#### [What you need to do]
For the data below, restate word for word only the lines from the line containing "intros Hn. rewrite land_clear" through the line containing "unfold is_u32. intros Hh. unfold", both ends included.

Records from a collection
|---|
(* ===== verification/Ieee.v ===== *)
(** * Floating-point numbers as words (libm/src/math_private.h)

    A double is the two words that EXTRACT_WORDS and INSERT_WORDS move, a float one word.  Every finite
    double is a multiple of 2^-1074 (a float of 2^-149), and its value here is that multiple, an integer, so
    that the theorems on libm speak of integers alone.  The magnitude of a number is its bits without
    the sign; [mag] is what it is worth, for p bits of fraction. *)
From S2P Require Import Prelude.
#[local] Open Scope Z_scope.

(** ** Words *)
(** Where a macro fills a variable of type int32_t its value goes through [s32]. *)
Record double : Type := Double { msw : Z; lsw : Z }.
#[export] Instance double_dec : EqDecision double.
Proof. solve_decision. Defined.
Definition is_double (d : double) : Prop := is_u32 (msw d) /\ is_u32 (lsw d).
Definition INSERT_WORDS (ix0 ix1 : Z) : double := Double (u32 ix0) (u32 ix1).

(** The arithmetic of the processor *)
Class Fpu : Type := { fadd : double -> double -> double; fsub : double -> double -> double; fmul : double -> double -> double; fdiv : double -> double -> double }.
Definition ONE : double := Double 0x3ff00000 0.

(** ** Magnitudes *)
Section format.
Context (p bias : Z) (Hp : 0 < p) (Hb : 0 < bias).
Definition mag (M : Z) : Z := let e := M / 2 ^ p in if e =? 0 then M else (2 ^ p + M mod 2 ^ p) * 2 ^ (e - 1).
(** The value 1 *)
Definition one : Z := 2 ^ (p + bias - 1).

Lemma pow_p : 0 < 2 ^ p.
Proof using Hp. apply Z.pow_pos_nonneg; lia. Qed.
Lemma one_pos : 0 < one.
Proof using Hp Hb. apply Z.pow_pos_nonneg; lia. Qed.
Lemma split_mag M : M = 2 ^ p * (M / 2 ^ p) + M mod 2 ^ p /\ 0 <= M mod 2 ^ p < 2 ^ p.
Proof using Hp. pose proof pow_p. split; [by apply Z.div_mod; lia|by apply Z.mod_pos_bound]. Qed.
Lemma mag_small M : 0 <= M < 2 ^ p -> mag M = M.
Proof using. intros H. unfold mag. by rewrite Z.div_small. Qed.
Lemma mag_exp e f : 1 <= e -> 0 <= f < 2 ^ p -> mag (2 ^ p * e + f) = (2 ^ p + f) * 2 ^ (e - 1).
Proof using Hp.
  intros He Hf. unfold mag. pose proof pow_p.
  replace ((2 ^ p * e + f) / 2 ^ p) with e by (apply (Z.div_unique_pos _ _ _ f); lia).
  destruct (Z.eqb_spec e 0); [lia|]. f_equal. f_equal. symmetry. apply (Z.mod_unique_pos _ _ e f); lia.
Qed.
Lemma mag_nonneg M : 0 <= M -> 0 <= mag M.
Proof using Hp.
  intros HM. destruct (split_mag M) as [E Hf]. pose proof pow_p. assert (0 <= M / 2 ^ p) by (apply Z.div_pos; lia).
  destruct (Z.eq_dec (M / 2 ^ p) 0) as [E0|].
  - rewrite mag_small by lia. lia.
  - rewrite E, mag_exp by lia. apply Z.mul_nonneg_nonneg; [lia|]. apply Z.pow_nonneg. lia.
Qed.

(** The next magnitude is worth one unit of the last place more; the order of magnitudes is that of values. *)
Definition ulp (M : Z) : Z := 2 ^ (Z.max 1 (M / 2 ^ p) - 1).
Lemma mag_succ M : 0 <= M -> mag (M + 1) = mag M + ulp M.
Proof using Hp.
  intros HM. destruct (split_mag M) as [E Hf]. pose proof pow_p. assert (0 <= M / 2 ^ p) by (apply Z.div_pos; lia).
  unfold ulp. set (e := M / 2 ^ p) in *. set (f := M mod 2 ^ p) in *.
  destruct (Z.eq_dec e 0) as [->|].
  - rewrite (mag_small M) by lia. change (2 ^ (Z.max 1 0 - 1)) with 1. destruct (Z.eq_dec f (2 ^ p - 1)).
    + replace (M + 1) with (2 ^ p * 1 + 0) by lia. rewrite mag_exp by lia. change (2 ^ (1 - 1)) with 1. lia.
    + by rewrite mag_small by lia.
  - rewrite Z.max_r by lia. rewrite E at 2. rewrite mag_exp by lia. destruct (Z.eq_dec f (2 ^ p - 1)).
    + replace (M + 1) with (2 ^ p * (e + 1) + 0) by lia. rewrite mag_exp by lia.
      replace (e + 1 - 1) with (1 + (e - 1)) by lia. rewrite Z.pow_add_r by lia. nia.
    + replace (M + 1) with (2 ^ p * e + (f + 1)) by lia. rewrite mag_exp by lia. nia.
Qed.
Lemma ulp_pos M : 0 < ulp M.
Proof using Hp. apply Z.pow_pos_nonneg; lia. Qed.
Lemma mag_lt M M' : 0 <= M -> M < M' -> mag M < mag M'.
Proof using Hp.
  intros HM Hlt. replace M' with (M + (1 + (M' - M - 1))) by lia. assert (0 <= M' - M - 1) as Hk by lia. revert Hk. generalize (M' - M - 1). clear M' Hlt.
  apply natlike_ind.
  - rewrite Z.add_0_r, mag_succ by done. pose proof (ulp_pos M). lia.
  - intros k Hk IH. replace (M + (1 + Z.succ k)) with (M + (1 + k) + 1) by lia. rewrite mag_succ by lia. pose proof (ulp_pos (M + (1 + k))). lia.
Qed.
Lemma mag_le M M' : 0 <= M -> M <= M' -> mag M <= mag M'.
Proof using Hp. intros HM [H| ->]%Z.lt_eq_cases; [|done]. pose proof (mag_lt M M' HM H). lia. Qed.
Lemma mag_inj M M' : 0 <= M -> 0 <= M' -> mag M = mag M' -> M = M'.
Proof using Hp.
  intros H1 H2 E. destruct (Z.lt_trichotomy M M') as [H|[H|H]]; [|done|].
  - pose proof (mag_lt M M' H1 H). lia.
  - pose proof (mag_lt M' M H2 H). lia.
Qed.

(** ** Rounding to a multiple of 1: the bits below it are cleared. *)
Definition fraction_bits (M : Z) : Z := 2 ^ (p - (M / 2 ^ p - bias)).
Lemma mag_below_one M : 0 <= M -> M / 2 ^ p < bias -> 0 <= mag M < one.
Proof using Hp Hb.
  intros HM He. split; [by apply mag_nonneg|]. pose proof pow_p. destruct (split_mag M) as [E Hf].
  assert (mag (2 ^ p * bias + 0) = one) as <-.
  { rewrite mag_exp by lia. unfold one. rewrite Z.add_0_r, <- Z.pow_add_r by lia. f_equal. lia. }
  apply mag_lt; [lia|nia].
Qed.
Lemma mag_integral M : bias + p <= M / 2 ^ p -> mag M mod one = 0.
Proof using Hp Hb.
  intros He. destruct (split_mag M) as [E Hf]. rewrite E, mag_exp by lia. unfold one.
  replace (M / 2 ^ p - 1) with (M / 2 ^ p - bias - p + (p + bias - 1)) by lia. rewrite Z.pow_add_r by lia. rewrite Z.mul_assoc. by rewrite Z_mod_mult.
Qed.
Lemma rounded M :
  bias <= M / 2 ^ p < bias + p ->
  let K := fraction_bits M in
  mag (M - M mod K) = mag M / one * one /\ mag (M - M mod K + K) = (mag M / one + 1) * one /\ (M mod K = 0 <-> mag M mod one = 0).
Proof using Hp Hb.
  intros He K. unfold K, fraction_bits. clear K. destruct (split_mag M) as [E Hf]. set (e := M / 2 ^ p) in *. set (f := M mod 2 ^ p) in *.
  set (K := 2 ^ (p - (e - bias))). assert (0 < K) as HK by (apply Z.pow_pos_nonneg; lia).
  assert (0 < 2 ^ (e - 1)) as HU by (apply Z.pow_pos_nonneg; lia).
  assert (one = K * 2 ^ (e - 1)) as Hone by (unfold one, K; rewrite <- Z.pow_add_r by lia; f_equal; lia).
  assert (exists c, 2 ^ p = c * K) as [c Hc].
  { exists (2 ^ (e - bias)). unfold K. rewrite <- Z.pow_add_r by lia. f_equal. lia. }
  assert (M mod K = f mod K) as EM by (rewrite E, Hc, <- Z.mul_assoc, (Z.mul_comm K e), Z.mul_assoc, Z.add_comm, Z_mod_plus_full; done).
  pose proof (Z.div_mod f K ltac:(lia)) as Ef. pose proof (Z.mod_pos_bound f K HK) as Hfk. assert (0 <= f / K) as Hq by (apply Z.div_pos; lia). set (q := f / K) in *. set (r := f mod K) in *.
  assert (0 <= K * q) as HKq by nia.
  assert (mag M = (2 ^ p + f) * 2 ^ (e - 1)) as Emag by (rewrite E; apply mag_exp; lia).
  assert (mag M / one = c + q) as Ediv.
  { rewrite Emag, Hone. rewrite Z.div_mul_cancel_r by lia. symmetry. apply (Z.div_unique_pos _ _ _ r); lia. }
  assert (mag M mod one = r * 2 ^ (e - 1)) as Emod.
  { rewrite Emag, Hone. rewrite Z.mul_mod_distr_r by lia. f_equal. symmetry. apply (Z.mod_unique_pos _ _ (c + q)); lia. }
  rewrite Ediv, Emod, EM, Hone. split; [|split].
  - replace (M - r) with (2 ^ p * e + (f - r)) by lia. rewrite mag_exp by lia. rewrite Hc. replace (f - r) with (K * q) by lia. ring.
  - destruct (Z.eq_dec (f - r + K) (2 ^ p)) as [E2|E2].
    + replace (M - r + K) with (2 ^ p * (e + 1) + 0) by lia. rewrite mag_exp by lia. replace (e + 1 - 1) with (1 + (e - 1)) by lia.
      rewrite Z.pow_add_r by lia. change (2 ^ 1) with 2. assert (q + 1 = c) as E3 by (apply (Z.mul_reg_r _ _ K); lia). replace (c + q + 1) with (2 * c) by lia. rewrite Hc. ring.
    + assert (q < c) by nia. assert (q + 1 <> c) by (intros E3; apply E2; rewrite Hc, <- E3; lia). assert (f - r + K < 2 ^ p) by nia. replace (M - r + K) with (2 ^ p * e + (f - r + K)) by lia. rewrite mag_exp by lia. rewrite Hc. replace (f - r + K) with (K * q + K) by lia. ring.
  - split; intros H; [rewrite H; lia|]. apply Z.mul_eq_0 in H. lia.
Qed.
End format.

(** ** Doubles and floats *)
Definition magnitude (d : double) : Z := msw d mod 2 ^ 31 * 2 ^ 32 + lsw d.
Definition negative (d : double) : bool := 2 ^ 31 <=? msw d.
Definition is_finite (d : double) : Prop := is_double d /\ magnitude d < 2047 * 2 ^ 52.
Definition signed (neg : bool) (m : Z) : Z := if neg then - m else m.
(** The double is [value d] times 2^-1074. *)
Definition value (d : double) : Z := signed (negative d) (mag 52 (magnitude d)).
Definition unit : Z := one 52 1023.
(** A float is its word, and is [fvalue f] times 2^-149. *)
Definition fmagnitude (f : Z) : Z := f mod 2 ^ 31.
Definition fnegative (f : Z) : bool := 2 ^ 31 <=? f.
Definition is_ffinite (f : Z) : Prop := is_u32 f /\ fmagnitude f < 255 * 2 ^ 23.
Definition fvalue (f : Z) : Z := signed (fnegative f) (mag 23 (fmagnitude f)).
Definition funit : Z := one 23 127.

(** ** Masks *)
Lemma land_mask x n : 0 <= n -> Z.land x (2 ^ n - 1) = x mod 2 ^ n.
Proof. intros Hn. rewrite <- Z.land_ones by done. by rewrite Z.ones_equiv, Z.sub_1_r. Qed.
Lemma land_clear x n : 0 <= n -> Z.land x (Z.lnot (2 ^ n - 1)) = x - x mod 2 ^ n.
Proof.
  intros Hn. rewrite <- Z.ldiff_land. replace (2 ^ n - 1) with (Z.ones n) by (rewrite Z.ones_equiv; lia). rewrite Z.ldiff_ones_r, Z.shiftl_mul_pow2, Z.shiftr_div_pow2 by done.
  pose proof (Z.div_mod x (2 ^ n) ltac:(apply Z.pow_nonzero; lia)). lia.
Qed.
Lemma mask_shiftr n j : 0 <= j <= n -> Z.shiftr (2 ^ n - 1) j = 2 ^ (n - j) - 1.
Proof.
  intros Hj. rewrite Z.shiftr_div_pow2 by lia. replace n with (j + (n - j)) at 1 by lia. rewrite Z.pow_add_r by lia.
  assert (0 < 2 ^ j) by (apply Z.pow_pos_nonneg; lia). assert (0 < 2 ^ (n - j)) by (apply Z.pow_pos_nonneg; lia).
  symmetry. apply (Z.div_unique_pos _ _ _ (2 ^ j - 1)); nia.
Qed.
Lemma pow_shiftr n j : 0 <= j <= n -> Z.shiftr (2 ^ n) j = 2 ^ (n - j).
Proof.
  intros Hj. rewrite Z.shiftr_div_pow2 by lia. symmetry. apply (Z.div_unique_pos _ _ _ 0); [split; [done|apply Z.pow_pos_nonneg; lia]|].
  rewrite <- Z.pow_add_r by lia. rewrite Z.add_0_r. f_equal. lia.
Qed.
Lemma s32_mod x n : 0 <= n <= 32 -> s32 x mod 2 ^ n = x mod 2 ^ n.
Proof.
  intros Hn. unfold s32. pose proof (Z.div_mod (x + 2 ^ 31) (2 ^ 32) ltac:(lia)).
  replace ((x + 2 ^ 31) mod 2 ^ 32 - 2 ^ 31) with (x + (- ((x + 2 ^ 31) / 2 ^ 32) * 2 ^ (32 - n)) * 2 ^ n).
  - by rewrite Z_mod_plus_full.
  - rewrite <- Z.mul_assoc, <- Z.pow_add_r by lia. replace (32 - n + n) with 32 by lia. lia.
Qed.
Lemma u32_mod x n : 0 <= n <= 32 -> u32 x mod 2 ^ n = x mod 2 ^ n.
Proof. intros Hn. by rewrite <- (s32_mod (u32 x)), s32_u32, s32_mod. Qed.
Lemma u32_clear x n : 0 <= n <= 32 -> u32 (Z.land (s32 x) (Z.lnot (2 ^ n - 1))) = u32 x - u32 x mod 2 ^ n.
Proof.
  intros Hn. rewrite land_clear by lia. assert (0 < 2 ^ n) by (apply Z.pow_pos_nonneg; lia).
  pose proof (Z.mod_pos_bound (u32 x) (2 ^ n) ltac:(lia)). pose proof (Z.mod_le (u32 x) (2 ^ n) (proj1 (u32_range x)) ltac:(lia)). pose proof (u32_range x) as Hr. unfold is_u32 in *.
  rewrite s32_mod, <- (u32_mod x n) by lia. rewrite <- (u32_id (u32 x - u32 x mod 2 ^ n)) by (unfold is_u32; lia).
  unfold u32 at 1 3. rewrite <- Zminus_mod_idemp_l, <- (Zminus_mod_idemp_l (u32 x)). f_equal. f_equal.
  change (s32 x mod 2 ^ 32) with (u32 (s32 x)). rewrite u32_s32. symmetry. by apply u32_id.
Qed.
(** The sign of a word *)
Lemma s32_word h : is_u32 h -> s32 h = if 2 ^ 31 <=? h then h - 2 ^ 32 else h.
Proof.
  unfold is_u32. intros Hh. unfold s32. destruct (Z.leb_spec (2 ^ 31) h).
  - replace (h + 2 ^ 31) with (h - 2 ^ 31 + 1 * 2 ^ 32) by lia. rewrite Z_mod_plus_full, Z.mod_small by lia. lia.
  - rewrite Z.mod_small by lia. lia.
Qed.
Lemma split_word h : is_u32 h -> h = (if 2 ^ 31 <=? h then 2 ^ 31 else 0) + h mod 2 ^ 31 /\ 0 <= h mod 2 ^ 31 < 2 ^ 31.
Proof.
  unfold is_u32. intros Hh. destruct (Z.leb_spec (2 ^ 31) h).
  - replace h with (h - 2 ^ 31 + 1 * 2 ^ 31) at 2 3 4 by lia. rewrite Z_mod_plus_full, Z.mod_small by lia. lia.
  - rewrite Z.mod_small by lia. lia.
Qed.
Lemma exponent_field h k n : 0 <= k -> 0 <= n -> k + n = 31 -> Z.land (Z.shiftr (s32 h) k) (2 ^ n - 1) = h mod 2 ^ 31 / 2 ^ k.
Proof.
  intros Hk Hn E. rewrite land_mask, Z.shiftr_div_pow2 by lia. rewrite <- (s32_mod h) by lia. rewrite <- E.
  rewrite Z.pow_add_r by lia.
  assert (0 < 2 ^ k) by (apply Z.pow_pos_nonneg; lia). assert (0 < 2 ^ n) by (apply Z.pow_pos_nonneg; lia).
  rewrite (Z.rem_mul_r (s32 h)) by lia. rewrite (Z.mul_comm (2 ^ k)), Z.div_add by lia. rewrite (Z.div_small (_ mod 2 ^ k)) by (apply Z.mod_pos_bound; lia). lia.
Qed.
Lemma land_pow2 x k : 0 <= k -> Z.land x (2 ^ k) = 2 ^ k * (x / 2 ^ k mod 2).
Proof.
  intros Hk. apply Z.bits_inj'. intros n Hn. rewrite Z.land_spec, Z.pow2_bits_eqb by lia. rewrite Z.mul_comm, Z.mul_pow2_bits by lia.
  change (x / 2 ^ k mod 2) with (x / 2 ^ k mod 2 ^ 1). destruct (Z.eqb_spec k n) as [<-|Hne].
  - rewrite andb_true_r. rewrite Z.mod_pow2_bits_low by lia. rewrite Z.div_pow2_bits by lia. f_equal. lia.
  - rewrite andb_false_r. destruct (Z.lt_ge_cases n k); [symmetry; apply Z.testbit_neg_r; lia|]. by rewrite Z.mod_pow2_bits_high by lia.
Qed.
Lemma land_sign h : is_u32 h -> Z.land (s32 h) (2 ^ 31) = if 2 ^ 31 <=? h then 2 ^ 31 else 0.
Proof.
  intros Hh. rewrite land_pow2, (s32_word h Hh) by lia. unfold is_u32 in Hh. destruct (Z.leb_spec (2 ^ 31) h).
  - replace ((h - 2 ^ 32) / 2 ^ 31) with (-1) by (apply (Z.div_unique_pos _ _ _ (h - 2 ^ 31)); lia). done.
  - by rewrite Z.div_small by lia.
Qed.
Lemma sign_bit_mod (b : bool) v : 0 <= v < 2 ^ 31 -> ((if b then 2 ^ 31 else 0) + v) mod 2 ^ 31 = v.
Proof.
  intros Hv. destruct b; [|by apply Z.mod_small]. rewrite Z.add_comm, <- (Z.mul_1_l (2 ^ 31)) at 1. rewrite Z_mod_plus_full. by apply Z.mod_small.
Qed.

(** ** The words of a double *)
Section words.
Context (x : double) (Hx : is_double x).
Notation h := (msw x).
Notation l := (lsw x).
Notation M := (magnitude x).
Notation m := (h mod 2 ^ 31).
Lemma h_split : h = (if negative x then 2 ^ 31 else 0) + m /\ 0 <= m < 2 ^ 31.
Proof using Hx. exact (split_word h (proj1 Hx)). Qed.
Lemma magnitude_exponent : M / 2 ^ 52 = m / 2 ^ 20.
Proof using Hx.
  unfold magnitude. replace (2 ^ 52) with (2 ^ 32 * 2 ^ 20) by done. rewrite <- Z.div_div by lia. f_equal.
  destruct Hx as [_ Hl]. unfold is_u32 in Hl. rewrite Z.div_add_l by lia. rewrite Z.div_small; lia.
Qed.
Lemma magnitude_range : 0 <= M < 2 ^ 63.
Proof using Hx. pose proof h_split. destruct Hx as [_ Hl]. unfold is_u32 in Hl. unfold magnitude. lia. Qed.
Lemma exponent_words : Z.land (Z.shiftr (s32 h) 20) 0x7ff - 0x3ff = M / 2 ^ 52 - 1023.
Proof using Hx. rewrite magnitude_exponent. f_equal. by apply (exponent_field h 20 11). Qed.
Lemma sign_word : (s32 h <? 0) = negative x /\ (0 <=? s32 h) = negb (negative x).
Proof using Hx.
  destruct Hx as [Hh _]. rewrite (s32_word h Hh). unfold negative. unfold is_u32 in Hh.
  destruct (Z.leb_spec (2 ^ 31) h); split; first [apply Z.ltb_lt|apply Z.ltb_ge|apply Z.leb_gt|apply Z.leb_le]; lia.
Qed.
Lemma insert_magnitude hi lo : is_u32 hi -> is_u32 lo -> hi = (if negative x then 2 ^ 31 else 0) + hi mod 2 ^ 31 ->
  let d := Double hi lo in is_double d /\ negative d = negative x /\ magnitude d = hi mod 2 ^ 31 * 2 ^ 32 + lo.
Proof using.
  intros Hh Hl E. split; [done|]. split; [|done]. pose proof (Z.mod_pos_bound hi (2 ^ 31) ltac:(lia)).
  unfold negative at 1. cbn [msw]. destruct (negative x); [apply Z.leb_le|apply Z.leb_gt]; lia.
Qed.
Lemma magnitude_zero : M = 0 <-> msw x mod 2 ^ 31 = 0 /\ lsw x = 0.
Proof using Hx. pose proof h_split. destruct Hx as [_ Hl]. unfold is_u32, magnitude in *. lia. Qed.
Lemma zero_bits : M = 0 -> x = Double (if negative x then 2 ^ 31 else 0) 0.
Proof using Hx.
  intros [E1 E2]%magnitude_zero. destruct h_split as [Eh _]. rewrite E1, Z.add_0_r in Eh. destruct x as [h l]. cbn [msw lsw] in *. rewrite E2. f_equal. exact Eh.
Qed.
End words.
|---|
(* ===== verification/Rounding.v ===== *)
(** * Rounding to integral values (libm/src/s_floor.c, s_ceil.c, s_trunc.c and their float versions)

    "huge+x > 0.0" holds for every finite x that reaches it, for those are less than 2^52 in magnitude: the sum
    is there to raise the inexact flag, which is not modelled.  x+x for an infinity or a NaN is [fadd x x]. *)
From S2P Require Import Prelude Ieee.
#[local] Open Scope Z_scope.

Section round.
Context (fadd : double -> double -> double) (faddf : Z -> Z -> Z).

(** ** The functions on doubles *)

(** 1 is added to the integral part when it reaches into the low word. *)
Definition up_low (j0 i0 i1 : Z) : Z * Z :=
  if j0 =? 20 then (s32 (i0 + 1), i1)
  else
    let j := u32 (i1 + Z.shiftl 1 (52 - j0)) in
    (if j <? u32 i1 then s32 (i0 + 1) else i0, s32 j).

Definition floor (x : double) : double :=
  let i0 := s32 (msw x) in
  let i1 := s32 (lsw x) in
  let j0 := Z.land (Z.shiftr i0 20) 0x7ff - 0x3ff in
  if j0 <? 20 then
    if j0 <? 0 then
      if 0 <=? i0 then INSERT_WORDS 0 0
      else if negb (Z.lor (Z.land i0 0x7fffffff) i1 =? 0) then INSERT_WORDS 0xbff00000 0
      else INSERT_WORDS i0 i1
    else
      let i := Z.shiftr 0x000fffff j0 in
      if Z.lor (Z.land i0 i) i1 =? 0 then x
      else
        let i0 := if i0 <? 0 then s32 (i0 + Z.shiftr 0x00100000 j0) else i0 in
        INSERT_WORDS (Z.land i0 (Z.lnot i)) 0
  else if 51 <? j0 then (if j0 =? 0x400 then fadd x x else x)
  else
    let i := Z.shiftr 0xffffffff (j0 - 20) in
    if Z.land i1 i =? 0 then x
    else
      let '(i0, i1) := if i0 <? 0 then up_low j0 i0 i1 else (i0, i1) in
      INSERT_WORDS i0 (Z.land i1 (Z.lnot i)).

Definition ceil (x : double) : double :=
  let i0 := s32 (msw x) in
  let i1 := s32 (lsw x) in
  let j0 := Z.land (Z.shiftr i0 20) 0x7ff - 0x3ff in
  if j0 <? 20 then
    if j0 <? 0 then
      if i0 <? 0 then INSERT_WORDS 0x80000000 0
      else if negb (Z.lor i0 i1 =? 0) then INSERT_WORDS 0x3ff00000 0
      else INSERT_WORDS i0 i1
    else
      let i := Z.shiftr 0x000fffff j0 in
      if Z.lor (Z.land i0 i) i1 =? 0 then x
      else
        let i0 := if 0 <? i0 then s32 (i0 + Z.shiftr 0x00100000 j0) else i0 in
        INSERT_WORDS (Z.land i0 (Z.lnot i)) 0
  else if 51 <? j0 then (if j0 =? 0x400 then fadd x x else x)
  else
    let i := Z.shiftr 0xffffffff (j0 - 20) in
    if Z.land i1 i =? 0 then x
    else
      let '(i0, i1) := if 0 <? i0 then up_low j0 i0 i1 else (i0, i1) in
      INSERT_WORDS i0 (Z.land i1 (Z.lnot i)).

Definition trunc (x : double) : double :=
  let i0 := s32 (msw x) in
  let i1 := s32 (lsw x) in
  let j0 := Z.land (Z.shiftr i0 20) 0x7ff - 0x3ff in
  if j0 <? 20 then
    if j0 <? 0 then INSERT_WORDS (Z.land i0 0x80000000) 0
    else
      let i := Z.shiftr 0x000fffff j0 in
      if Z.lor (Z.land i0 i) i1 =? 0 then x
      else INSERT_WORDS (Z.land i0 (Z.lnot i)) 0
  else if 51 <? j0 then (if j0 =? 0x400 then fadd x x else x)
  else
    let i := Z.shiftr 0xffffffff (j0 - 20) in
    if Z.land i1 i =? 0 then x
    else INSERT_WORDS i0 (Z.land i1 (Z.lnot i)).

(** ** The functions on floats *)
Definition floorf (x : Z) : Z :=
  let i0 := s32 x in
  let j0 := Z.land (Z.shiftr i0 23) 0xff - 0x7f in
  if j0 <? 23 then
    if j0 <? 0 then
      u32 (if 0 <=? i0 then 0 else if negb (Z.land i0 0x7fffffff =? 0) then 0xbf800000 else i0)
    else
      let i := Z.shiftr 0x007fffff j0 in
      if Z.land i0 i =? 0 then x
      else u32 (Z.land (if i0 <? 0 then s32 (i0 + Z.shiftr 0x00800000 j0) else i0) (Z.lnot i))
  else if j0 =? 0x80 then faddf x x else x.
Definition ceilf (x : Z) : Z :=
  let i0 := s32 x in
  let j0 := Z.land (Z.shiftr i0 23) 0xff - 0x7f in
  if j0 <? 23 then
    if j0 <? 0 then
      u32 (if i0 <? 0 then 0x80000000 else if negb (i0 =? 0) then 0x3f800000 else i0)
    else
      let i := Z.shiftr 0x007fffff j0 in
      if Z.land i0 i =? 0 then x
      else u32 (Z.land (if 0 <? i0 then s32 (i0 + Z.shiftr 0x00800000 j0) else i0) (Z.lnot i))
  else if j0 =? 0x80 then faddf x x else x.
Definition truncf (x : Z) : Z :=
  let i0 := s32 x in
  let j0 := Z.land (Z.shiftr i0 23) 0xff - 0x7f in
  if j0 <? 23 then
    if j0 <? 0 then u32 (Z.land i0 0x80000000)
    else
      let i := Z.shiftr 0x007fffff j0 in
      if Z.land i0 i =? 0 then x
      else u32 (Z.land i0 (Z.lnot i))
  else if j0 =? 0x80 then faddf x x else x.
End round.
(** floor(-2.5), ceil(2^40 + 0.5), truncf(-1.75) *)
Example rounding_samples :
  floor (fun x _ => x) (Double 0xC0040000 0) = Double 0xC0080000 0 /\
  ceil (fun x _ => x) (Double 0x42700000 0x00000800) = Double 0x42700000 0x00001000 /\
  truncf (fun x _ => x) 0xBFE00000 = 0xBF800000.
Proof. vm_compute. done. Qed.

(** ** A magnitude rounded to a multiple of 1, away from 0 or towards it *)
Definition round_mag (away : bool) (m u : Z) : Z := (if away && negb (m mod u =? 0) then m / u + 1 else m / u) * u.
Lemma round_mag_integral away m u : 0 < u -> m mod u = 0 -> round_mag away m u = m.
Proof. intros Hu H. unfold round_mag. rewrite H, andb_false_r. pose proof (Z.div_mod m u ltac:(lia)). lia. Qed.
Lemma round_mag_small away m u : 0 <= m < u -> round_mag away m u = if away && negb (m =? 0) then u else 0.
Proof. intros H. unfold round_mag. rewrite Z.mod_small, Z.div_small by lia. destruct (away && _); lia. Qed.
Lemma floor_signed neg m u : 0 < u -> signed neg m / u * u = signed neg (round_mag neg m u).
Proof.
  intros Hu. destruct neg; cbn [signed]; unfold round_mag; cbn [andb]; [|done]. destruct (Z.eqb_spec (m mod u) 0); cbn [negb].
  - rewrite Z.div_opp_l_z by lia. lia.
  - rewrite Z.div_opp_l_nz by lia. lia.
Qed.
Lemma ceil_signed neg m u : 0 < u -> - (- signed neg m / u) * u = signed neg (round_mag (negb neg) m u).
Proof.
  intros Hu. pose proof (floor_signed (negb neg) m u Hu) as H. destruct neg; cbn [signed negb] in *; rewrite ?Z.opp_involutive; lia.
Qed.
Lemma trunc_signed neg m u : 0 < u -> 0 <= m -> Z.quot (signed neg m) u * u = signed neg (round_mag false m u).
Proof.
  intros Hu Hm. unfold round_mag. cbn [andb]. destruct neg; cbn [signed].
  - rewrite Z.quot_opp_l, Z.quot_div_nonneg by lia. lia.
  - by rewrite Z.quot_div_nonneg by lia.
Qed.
|---|
#### [Solution]
  intros Hn. rewrite land_clear by lia. assert (0 < 2 ^ n) by (apply Z.pow_pos_nonneg; lia).
  pose proof (Z.mod_pos_bound (u32 x) (2 ^ n) ltac:(lia)). pose proof (Z.mod_le (u32 x) (2 ^ n) (proj1 (u32_range x)) ltac:(lia)). pose proof (u32_range x) as Hr. unfold is_u32 in *.
  rewrite s32_mod, <- (u32_mod x n) by lia. rewrite <- (u32_id (u32 x - u32 x mod 2 ^ n)) by (unfold is_u32; lia).
  unfold u32 at 1 3. rewrite <- Zminus_mod_idemp_l, <- (Zminus_mod_idemp_l (u32 x)). f_equal. f_equal.
  change (s32 x mod 2 ^ 32) with (u32 (s32 x)). rewrite u32_s32. symmetry. by apply u32_id.
Qed.
(** The sign of a word *)
Lemma s32_word h : is_u32 h -> s32 h = if 2 ^ 31 <=? h then h - 2 ^ 32 else h.
Proof.
  unfold is_u32. intros Hh. unfold s32. destruct (Z.leb_spec (2 ^ 31) h).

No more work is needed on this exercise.